On the contrary, unless the nature of tech engineering undergoes a shift, a “good leader” should not have to “be close to” the details of today’s particular glitch to remember what such glitches are like in general, and work to fix or remove that class of glitches now and for the team’s future.
Putting this in a metaphor that marries your bullets and this idea:
- Trust your team to roll the daily dice and advance their pieces around the Monopoly board
- Remain connected to whether the game is the same, mentor and advise strategies for wins, talk through whether they’re well set up to own the Orange monopolies…
- But instead of telling them how to play or — worse — grabbing the dice, work to rewrite the rules inside the Monopoly box lid to let their game be more effective and enable better outcomes
fartcannon|4 years ago
I find a lot of teams have this sort of set up. It gets abused.
lee|4 years ago
They don't have to be the most technical, but have enough chops to smell BS when it's being sold.

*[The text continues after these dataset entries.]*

(* ===== verification/Put.v ===== *)
(** Put and compare-and-swap: [src/put.c]. *)

From stdpp Require Import gmap.
From S2P Require Import Prelude Types ListApi Session KtliState Ktli Pdu Keys Ktb Validate ProtoData Proto Stat Op.

Section put.
Context `{LA : ListApi} {X : Type} {PG : ProtoGen}.

Notation OP := (ST (@opst LA X)).

(** The body of the command; both version fields are set when either version is
    given, the tag always. *)
Definition put_body (key : ProtobufCBinaryData) (cmd_data : kv) (bool_shouldforce : Z) : kproto_kv_t :=
  let vers := bool_decide (kv_newver cmd_data <> None) || bool_decide (kv_ver cmd_data <> None) in
  Keyvalue (if vers then Some (Pbd (kv_newverlen cmd_data) (kv_newver cmd_data)) else None)
    (Some bool_shouldforce) (Some key)
    (if vers then Some (Pbd (kv_verlen cmd_data) (kv_ver cmd_data)) else None)
    (Some (Pbd (kv_disumlen cmd_data) (kv_disum cmd_data)))
    (Some (kv_ditype cmd_data)) None (Some (kv_cpolicy cmd_data)).

Definition create_put_message (msg_hdr : kmsghdr_t) (cmd_hdr : kcmdhdr_t) (cmd_data : kv)
    (bool_shouldforce : Z) : ST mem (option kproto_msg_t) :=
  key ← keyname_to_proto (kv_key cmd_data) (kv_keycnt cmd_data);
  match key with
  | None => mret None
  | Some key =>
      command_bytes ← create_command_bytes cmd_hdr (PKv (put_body key cmd_data bool_shouldforce));
      free_data (pb_data key) ;;
      if bool_decide (pb_data command_bytes = None) then mret None
      else create_message msg_hdr command_bytes
  end.

Definition extract_putkey (resp_msg : kproto_msg_t) (kv_data : option ptr) : OP Z :=
  r ← extract_response resp_msg kv_data (fun _ => mret tt);
  match r with
  | inr krc => mret krc
  | inl resp => fill_kv resp kv_data ;; mret K_OK
  end.

(** Batch accounting: the counters are raised before the limits are looked at.
    [Some]: the request is refused. *)
Definition kb_add (dels msglen vallen : Z) (b : kb) : kb :=
  Kb (kb_ktd b) (kb_bid b) (u32 (kb_ops b + 1)) (u32 (kb_dels b + dels))
    (u32 (kb_bytes b + u32 (msglen + vallen))).
Definition over (limit count : Z) : bool := (limit >? 0) && (count >? limit).

Definition put_account (ses kbp : option ptr) (msglen vallen : Z) : OP (option Z) :=
  match kbp with
  | None => mret None
  | Some _ =>
      b ← kb_rd kbp;
      let b := kb_add 0 msglen vallen b in
      kb_wr kbp b ;;
      s ← ses_rd ses;
      if over (kl_batlen (ks_l s)) (kb_bytes b) then mret (Some K_EBATCH)
      else if over (kl_batopscnt (ks_l s)) (kb_ops b) then mret (Some K_EBATCH)
      else mret None
  end.

(** What a put or a delete checks first: [inl] the configuration, the session
    and the batch id for the header; [inr] the status of an early return.
    [ckio] tells whether the caller gave a place for the kio. *)
Definition kv_request_checks (k : op_kind) (ktd : Z) (kvp kbp : option ptr) (verck ckio : bool) :
    OP (option ptr * option ptr * option Z + Z) :=
  if negb ckio then mret (inr K_EINVAL) else
  '(rc, cf) ← on_w (ktli_config ktd);
  if rc <? 0 then mret (inr K_EBADSESS) else
  cfg ← cfg_rd cf;
  let ses := kcfg_pconf cfg in
  s ← ses_rd ses;
  rc ← on_h (ki_validate_kv kvp verck true (ks_l s));
  if rc <? 0 then err_inc ses (Some k) ;; mret (inr K_EINVAL) else
  rc ← on_h (ki_validate_kb kbp KMT_PUT);
  if bool_decide (kbp <> None) && (rc <? 0) then err_inc ses (Some k) ;; mret (inr K_EINVAL) else
  bid ← match kbp with Some _ => b ← kb_rd kbp; mret (Some (kb_bid b)) | None => mret None end;
  mret (inl (cf, ses, bid)).

Definition reqflag (kbp : option ptr) : Z := match kbp with Some _ => KIOF_REQONLY | None => KIOF_REQRESP end.

Definition p_put_aio_generic (ktd : Z) (kvp kbp : option ptr) (verck : bool) (cctx : option ptr)
    (ckio : bool) : OP (Z * option ptr) :=
  start ← on_w ktli_gettime;
  r ← kv_request_checks OpPut ktd kvp kbp verck ckio;
  match r with
  | inr krc => mret (krc, None)
  | inl (cf, ses, bid) =>
      v ← kv_rd kvp;
      val ← deref_st (kv_val v);
      send_request ktd cf ses start
        (OpDesc KMT_PUT (reqflag kbp) (Some OpPut) kvp None kbp None cctx
           (take (Z.to_nat (kv_valcnt v)) val)
           (fun mh ch => create_put_message mh ch v (if verck then 0 else 1)) K_EINTERNAL bid
           (put_account ses kbp))
  end.

(** The status, and what is stored in the caller's [*cctx]: NULL always. *)
Definition p_put_aio_complete (ktd : Z) (kio : option ptr) : OP (Z * option ptr) :=
  bad ← kio_bad kio;
  if bad : bool then mret (K_EINVAL, None) else
  p ← deref_st kio;
  '(rc, cf) ← on_w (ktli_config ktd);
  if rc <? 0 then mret (K_EBADSESS, None) else
  cfg ← cfg_rd cf;
  let ses := kcfg_pconf cfg in
  early ← receive_kio ktd ses (Some OpPut) p;
  match early with
  | Some krc => mret (krc, None)
  | None =>
      k ← on_w (kio_rd p);
      st ← state_status ses (Some OpPut) k;
      krc ← match st with
            | Some krc => mret krc
            | None =>
                match kio_ckb k with
                | Some _ => mret K_OK
                | None => response_status k (fun m => extract_putkey m (kio_ckv k))
                end
            end;
      finish_kio ses OpPut p k krc (free_recvmsg (kio_recvmsg k)) stat_sizes (kv_lens (kio_ckv k)) ;;
      mret (krc, None)
  end.

Definition p_put_generic (asleep : nat -> nat -> ST (@world LA X) Z) (poll_fuel fuel : nat)
    (ktd : Z) (kvp kbp : option ptr) (verck : bool) : OP Z :=
  '(ks, kio) ← p_put_aio_generic ktd kvp kbp verck None true;
  if negb (ks =? K_OK) then mret ks else
  wait_loop ('(ks, _) ← p_put_aio_complete ktd kio; mret ks) asleep poll_fuel ktd fuel 0.

Definition ki_aio_put ktd kbp kvp cctx ckio : OP (Z * option ptr) := p_put_aio_generic ktd kvp kbp false cctx ckio.
Definition ki_aio_cas ktd kbp kvp cctx ckio : OP (Z * option ptr) := p_put_aio_generic ktd kvp kbp true cctx ckio.
Definition ki_put asleep poll_fuel fuel ktd kbp kvp : OP Z := p_put_generic asleep poll_fuel fuel ktd kvp kbp false.
Definition ki_cas asleep poll_fuel fuel ktd kbp kvp : OP Z := p_put_generic asleep poll_fuel fuel ktd kvp kbp true.
End put.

A good comparison would be how a good military captain or general doesn't have to be the best marksman, medic, or radioman, but they should know enough to coordinate those roles and understand how they should work.
nikau|4 years ago
I've found this to be a trend across agile workplaces in general, they seem to have some hatred of outlook email/calendaring and decide to just post meetings in a slack or teams channel when they start, its infuriating.